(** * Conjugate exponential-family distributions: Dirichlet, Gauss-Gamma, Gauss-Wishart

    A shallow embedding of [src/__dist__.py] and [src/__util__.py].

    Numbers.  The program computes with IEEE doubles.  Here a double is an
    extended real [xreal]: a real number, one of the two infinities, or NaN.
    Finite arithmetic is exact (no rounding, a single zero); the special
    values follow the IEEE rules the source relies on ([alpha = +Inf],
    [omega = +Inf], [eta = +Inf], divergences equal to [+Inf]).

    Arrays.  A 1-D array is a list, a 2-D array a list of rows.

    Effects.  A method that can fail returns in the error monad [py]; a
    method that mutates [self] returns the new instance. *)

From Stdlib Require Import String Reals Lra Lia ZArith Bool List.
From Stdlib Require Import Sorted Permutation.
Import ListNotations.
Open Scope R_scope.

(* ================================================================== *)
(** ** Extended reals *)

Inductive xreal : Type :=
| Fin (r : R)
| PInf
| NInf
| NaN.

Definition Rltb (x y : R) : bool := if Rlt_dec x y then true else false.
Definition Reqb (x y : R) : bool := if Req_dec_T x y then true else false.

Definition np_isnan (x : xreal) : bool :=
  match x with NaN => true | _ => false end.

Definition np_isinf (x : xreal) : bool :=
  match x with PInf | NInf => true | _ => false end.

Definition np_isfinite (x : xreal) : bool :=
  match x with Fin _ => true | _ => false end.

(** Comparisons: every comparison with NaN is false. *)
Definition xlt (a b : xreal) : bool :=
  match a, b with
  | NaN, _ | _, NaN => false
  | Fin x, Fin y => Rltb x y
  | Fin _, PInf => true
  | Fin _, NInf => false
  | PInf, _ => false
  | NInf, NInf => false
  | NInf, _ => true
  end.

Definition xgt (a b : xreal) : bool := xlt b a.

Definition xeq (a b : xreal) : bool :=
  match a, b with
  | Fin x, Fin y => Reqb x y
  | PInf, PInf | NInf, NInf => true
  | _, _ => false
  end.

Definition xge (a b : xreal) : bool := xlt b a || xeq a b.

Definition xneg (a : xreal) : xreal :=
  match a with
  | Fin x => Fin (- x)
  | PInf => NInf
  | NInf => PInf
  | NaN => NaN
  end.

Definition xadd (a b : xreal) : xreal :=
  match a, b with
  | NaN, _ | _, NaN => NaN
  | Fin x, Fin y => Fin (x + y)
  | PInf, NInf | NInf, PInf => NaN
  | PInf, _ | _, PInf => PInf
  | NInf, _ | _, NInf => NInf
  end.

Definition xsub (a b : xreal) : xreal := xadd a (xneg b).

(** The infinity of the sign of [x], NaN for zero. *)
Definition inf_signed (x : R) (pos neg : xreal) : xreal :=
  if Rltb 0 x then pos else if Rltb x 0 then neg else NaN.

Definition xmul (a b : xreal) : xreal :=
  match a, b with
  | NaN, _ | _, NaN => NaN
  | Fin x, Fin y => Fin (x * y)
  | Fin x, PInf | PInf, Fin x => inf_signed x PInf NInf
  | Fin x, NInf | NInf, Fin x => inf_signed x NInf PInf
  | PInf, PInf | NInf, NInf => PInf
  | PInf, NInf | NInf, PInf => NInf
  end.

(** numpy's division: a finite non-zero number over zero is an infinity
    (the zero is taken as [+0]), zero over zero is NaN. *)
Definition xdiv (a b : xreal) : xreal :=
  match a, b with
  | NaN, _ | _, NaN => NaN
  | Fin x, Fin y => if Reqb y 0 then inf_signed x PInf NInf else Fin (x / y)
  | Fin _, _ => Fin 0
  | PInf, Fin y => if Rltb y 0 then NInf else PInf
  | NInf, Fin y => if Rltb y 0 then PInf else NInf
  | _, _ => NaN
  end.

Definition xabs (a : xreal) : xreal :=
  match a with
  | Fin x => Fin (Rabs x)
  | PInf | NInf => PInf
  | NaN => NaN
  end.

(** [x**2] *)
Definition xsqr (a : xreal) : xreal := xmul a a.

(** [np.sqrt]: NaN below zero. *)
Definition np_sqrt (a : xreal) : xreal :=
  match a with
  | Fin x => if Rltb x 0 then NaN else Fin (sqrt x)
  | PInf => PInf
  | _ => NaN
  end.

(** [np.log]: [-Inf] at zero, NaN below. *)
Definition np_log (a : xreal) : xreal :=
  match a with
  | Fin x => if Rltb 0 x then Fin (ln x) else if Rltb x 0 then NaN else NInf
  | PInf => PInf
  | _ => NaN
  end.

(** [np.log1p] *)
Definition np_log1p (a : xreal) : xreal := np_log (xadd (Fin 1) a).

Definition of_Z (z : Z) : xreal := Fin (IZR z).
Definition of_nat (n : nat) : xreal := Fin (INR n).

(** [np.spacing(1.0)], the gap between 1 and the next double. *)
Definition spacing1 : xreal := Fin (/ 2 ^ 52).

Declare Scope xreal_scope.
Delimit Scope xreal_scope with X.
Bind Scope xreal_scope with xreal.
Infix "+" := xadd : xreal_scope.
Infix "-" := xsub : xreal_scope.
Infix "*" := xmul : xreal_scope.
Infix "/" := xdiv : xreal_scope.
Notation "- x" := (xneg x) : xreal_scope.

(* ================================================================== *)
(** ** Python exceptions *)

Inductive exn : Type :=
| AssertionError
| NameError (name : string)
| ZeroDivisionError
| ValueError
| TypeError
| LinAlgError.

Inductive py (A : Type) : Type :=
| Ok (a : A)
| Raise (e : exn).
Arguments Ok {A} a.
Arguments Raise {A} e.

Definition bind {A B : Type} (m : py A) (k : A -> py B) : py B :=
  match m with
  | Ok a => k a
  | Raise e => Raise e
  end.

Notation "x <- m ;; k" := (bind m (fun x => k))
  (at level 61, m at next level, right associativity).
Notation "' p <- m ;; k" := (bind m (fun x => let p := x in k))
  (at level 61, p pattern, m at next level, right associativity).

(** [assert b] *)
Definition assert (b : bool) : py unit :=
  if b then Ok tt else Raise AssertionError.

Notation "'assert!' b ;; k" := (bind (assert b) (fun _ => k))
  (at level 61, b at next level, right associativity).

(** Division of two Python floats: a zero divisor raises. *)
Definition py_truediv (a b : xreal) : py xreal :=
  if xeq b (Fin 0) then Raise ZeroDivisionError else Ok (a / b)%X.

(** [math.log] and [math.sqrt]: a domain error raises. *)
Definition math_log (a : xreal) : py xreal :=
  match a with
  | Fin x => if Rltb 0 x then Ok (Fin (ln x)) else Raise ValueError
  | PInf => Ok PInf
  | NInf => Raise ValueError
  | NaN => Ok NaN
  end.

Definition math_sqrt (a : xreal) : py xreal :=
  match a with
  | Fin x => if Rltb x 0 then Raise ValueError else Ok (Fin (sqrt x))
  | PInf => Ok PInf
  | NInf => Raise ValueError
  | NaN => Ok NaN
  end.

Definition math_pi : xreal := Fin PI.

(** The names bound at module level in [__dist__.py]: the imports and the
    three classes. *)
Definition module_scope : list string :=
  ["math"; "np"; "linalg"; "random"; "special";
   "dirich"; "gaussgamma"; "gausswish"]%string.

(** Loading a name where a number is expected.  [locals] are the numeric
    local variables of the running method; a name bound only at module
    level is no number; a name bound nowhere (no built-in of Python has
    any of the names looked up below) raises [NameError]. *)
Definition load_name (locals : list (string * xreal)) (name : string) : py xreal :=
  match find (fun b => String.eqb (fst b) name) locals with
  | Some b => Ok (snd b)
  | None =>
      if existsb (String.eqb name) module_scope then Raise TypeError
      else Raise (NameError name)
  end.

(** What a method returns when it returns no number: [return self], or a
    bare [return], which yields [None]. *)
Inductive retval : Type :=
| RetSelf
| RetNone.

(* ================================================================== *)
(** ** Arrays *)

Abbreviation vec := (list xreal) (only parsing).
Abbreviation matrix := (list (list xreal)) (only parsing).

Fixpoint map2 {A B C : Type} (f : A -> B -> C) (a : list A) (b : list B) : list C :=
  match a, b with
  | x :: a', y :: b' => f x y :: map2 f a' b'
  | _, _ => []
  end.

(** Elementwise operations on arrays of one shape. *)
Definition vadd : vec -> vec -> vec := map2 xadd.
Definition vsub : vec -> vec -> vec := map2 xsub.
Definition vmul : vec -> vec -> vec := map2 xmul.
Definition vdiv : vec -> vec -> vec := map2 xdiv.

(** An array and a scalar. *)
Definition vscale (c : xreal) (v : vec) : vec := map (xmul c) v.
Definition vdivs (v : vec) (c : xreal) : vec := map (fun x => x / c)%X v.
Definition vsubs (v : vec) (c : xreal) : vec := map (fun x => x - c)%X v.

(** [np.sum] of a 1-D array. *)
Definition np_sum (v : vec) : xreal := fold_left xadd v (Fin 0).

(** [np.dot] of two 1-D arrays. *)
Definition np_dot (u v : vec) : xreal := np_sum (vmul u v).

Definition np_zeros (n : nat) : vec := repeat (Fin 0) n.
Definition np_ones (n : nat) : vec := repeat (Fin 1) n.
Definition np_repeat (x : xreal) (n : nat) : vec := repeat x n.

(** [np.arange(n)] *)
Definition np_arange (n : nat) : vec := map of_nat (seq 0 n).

→ Work order:
Collect from the data above every line that includes "below".

→ Result:
(** [np.sqrt]: NaN below zero. *)
(** [np.log]: [-Inf] at zero, NaN below. *)
    any of the names looked up below) raises [NameError]. *)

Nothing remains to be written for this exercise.